Solving a problem without using an OLAP function

Database
Enthusiast

Solving a problem without using an OLAP function

Hi,

I have a SQL problem that I have solved using an OLAP function but I am wondering if there is a better way to do it - more elegant with potentially better performance. Here is the essence of the problem. Each person must take a test once per day over a specified period of time. They may take the test more than once per day, but must take the test at least once. During the course of the day they can also move around to different rooms. The data would look something like this for one person:

Person_Name Location Test_Date Test_Time
Smith Rm. A 10/21/2010 10/21/2010 13:00
Smith Rm. A 10/22/2010 10/22/2010 12:00
Smith Rm. B 10/22/2010 NULL
Smith Rm. B 10/23/2010 10/23/2010 10:00
Smith Rm. C 10/23/2010 10/23/2010 12:00
Smith Rm. D 10/23/2010 NULL

I want to return all the tests that were taken even there are more than one in a day. However, I don't want to return a record for a room if there was no test given in that location but there was a test given on that day (10/23/2010 in the example above). However, if there was no test given on a day, I still want to return a record for that day. Based on the sample above what I want to return is:

Person_Name Location Test_Date Test_Time
Smith Rm. A 10/21/2010 10/21/2010 13:00
Smith Rm. A 10/22/2010 10/22/2010 12:00
Smith Rm. B 10/22/2010 NULL
Smith Rm. B 10/23/2010 10/23/2010 10:00
Smith Rm. C 10/23/2010 10/23/2010 12:00

I solved this by ranking over the person_name and test_date and ordering descending on test_time. The code looked sometihng like this:

SELECT person_name, location, test_date, test_time,
RANK () OVER (PARTITION BY person_name, test_date ORDER BY test_time DESC) AS rec_rank
from table_1
QUALIFY NOT (test_time IS NULL AND rec_rank > 1);

This works but it just seems like there should be a simpler way. OLAP functions can be performance intensive and I am dealing with millions of records in the real world. Any ideas?

Thanks,
Kevin
Tags (2)
2 REPLIES
Enthusiast

Re: Solving a problem without using an OLAP function

Oops! I should have proof-read this more clearly. The second record in both recordsets above should be excluded. I meant to have only one record from 10/22 and for that record to have a NULL test_time.
Senior Apprentice

Re: Solving a problem without using an OLAP function

Hi Kevin,
it's still confusing.

You want all rows where test_time is not null plus the row where there's only a NULL for a (person_name,test_date) combination, is that correct?
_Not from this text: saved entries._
(** The read of a ready device ends the run: an event of it fails, or the
    read raises something other than [BlockingIOError]. *)
Definition ends_run (r : InputDevice * result (list Pending)) : bool :=
  match snd r with
  | Return evs => negb (all_sound evs)
  | Raise BlockingIOError => false
  | Raise _ => true
  end.

(** The events of a ready device that are handled. *)
Definition handled_of (r : InputDevice * result (list Pending))
    : list (InputDevice * Pending) :=
  match snd r with
  | Return evs => flat_map (fun p => [(fst r, p)]) (before_failure evs)
  | Raise _ => []
  end.

(** The events handled over a sequence of ready devices: those of each
    device in turn, up to the device that ends the run. *)
Fixpoint handled (entries : Ready) : list (InputDevice * Pending) :=
  match entries with
  | [] => []
  | r :: rest => handled_of r ++ (if ends_run r then [] else handled rest)
  end.

Lemma handled_app (a b : Ready) :
  handled (a ++ b) = handled a ++ (if existsb ends_run a then [] else handled b).
Proof.
  induction a as [|r a IH]; [reflexivity|].
  cbn [app handled existsb]. destruct (ends_run r); cbn [orb].
  - now rewrite !app_nil_r.
  - now rewrite IH, app_assoc.
Qed.

Lemma read_device_run (r : InputDevice * result (list Pending)) :
  printed (trace (read_device keys r)) = key_reports (handled_of r)
  /\ (ends_run r = false -> outcome (read_device keys r) = Return tt)
  /\ (ends_run r = true ->
      exists e, outcome (read_device keys r) = Raise e /\ e <> BlockingIOError).
Proof.
  unfold read_device, handled_of, ends_run. destruct (snd r) as [evs|e].
  - rewrite bind_ret.
    destruct (read_loop_run (fst r) evs) as [Hp [Hok Hbad]].
    destruct (all_sound evs); cbn [negb].
    + specialize (Hok eq_refl).
      destruct (for_each evs (on_event keys (fst r))) as [t o].
      cbn [trace outcome fst snd] in *. subst o. cbn [try_except fst snd].
      split; [exact Hp|]. split; [reflexivity | discriminate].
    + destruct (Hbad eq_refl) as [e [He [Hb Hk]]].
      destruct (for_each evs (on_event keys (fst r))) as [t o].
      cbn [trace outcome fst snd] in *. subst o.
      destruct e; try (now elim Hb); try (now elim Hk);
        cbn [try_except fst snd];
        (split; [exact Hp|]); (split; [discriminate|]); intros _;
        eexists; (split; [reflexivity | discriminate]).
  - destruct e; cbn [bind raise try_except ret trace outcome fst snd app];
      (split; [reflexivity|]);
      (split; [first [reflexivity | discriminate]|]);
      first [discriminate | intros _; eexists; split; [reflexivity | discriminate]].
Qed.

Lemma ready_devices_run (entries : Ready) :
  printed (trace (for_each entries (read_device keys))) = key_reports (handled entries)
  /\ (existsb ends_run entries = false ->
      outcome (for_each entries (read_device keys)) = Return tt)
  /\ (existsb ends_run entries = true ->
      exists e, outcome (for_each entries (read_device keys)) = Raise e
                /\ e <> BlockingIOError).
Proof.
  induction entries as [|r entries [IHp [IHok IHbad]]].
  - split; [reflexivity|]. split; [reflexivity | discriminate].
  - cbn [for_each handled existsb].
    destruct (read_device_run r) as [Hp [Hok Hbad]].
    destruct (ends_run r); cbn [orb].
    + destruct (Hbad eq_refl) as [e [He Hne]].
      rewrite (bind_failing _ _ _ He). cbn [trace outcome fst snd].
      fold (trace (read_device keys r)). rewrite Hp, app_nil_r.
      split; [reflexivity|]. split; [discriminate|]. intros _. now exists e.
    + rewrite (bind_after _ _ tt (Hok eq_refl)). cbn [trace outcome fst snd].
      fold (trace (read_device keys r)).
      fold (trace (for_each entries (read_device keys))).
      fold (outcome (for_each entries (read_device keys))).
      rewrite printed_app, Hp, IHp, key_reports_app.
      split; [reflexivity|]. split; [exact IHok | exact IHbad].
Qed.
You could write a traditional query with NOT EXISTS like:

SELECT person_name, location, test_date, test_time
FROM table_1 AS t1
WHERE test_time IS NOT NULL

UNION ALL

SELECT person_name, location, test_date, test_time
FROM table_1 AS t1
WHERE test_time IS NULL
AND
NOT EXISTS
(SELECT * FROM table_1 AS t2
WHERE t1.person_name = t2.person_name AND t1.test_date = t2.test_date
AND t2.test_time IS NOT NULL
)

or replace the second query with:

SELECT person_name, MIN(location), test_date, MIN(test_time)
FROM table_1 AS t1
GROUP BY person_name, test_date
HAVING MIN(test_time) IS NULL

If this is more efficient than the RANK depends on different factors:
- number of rows per (person_name, test_date)
- number of NULL rows
- Primary Index definition of table_1

Using RANK the performance will be almost independent of those factors.

So check the explain of the different versions and then run them and check the QueryLog for the actual resource usage.

Dieter